My son Cody and I will make it if everything goes OK.

Tom H


----------



## Biblegrove RR (Jan 4, 2008)

why oh why are events planned on a holiday weekend? Especially Valentines Day weekend! No respect for LOVE? lol I have to work the Largest Wholesale motorcycle show this weekend in Indy EVERY year and it Stinks! Always COLD and nasty weather







the worst of the year, Guaranteed! I was fortunate enough to make the winter meet last year and it was awesome! I not only had fun but it was a huge learning experiance for me to watch Jim battery power a Genesis loco. I was able to get honest opinions on some of my clay figures, thanks Tom. I formed lasting relationships with vendors, thanks Robbie. Introduced to Fred Tennyson and submitted an Evans boxcar for him to paint for me, I love it, thanks Fred. Hanging with all my fellow club members that I do not get to see on a regular basis, etc. etc. Just a great little show... OH, I almost forgot. The wife chose to go with me and afterwards we stopped at the annual "Chicken & Beer Dance" at a close by Catholic Church. What a hoot, great band, pot luck sides and the Priest pushes a cart around with all you can eat BEST FRIED CHICKEN EVER! All beer included and just plain old fun, whole families attend and I can't wait for this year's. But it's show time so I'm off to Indy.... Enjoy the meet and those on the fence need to commit and just make it there this year. I can only hope they change the date by a weekend or 2 next year







PLEASE! Man I'm bumbed, best train show of the year for me...


----------



## rgolding (Jan 2, 2008)

Thanks for posting Tom.
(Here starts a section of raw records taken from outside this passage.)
Definition exit_data (env : RelayEnv) (s : RelayConn) (data : option bytes) : Step :=
  let x := exit_side s in
  if bool_decide (pending_exit_data x = None) && negb (destination_eof x) then
    match data with
    | Some bytes => (set_exit s (set_pending_data (set_progress x (env_now env)) (Some bytes)), [], Continue)
    | None => (set_exit s (set_eof x), [], Continue)
    end
  else (s, [], Continue).

(** What the clock sends: an acknowledgement, data or a dummy cell. *)
Definition exit_choice (x : ExitSide) : ExitSide * result RelayError (CellCommand * bytes) :=
  let x := set_prefer x (negb (prefer_exit_data x)) in
  let data_ready := bool_decide (is_Some (pending_exit_data x)) && available (exit_window x) in
  if bool_decide (is_Some (pending_exit_ack x)) && (negb data_ready || negb (prefer_exit_data x)) then
    match pending_exit_ack x with
    | Some ack => (set_pending_ack x None, Ok (DataAck, be_bytes 4 ack))
    | None => (x, Err (RelayMsg "Missing exit acknowledgement"))
    end
  else if data_ready then
    match window_sent (exit_window x) with
    | (w, Err m) => (set_window x w, Err (RelayMsg m))
    | (w, Ok _) =>
        match pending_exit_data x with
        | Some bytes => (set_pending_data (set_window x w) None, Ok (Data, bytes))
        | None => (set_window x w, Err (RelayMsg "Missing exit data"))
        end
    end
  else (x, Ok (Dummy, [])).

Definition exit_clock (env : RelayEnv) (s : RelayConn) : Step :=
  let x := exit_side s in
  if 60 * NANOS_PER_SEC <=? Z.max 0 (env_now env - last_progress x) then (s, [], Fail (RelayMsg "Exit stream idle deadline exceeded"))
  else
    match exit_choice x with
    | (x, Err e) => (set_exit s x, [], Fail e)
    | (x, Ok (command, payload)) =>
        match originate env (set_exit s x) command 1 payload with
        | (s, Err e) => (s, [], Fail e)
        | (s, Ok wire) => (s, [ToClient wire], if env_client_ok env then Continue else Fail RelayIo)
        end
    end.

(** ** Between two relays *)
Definition middle_cell (env : RelayEnv) (s : RelayConn) (cell : option bytes) : Step :=
  match downstream_write_failed_at s with
  | Some _ => (s, [], Continue)
  | None =>
      match cell with
      | None => (s, [], Leave)
      | Some buf =>
          let '(hop, buf, r) := peel_forward (relay_hop s) buf in
          let s := set_hop s hop in
          match r with
          | Ok ForwardDownstream =>
              let buf := blit 0 (be_bytes 4 (downstream_id s)) buf in
              (if env_downstream_ok env then s else set_write_failed s (Some (env_now env)), [ToNext buf], Continue)
          | _ => (s, [], Leave)
          end
      end
  end.

Definition middle_back (env : RelayEnv) (s : RelayConn) (cell : option bytes) : Step :=
  match cell with
  | None => (s, [], Leave)
  | Some buf =>
      if negb (from_be (slice 0 4 buf) =? downstream_id s) then (s, [], Leave)
      else
        match wrap_backward_relay (relay_hop s) (blit 0 (be_bytes 4 (hop_circuit_id (relay_hop s))) buf) with
        | (hop, _, Err _) => (set_hop s hop, [], Leave)
        | (hop, wire, Ok _) => (set_hop s hop, [ToClient wire], if env_client_ok env then Continue else Leave)
        end
  end.

Definition middle_drain (env : RelayEnv) (s : RelayConn) : Step :=
  match downstream_write_failed_at s with
  | Some t => (s, [], if t + 5 * NANOS_PER_SEC <=? env_now env then Leave else Continue)
  | None => (s, [], Continue)
  end.

(** ** Waiting for instructions *)
Definition next_circuit_id (own : Z) (draws : list Z) : option Z :=
  List.find (fun id => negb (id =? 0) && negb (id =? own)) draws.

Definition may_reach (env : RelayEnv) (host : bytes) (port : Z) : bool :=
  is_exit_allowed options || is_mesh_target (env_pool env) (env_secs env) host port.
Time has really gotten away from me.


----------



## bearswood (Jan 2, 2008)

This sounds interesting not far from my father-in-laws place in Benton, Il. Maybe I could talk my wife into visiting her father while I go play with trains. HMMMM! Are there any other details other than the websire for Gateway?


George
northern Indiana


----------



## Jim Agnew (Jan 2, 2008)




----------



## izzy0855 (Sep 30, 2008)

Hello Everyone, 

This is Rick from Cordless Renovations...we will be there, can't wait...this will be our first year and thanks to Ric for the invite! I will be giving a battery clinic with emphasis on lithium-ion battery-packs, how to select the right battery for your train, battery-powered trailing cars, and a quick overview on our new products, but most importantly...your questions! Stop by our booth and see my Santa Fe E8 conversion which has two 22.2V 5200mah lithium-ion battery-packs, one battery powers 20 LED lights and the other powers both motors...than take a look at our new CR-2 Digital Smart Charger housed inside the E8 with the digital display hidden under the cooling fan cover. This charger charges both batteries and indicates the voltage and milliamps of your battery while chargng and in operation. It's cool to see the E8 run at night. 

See you there, 
Rick Isard 
Cordless Renovations


----------



## Robby D (Oct 15, 2009)

I will be there also with good deals for everyone.


----------



## Torby (Jan 2, 2008)

Alas... It looks like I won't be there.


----------



## Biblegrove RR (Jan 4, 2008)

I'm going to miss all af you this year also. WORK! "another bad 4 letter word"


----------



## tom h (Jan 2, 2008)

Just sent some of my wish list to Robbie







will be arriving Fri nite, see ya all there!

Tom h


----------



## Greg Vocks (Jan 2, 2008)

Well, I'm sorry I had to miss this year; it's always a good time. 
Ric, Am I still a member in good standing?


----------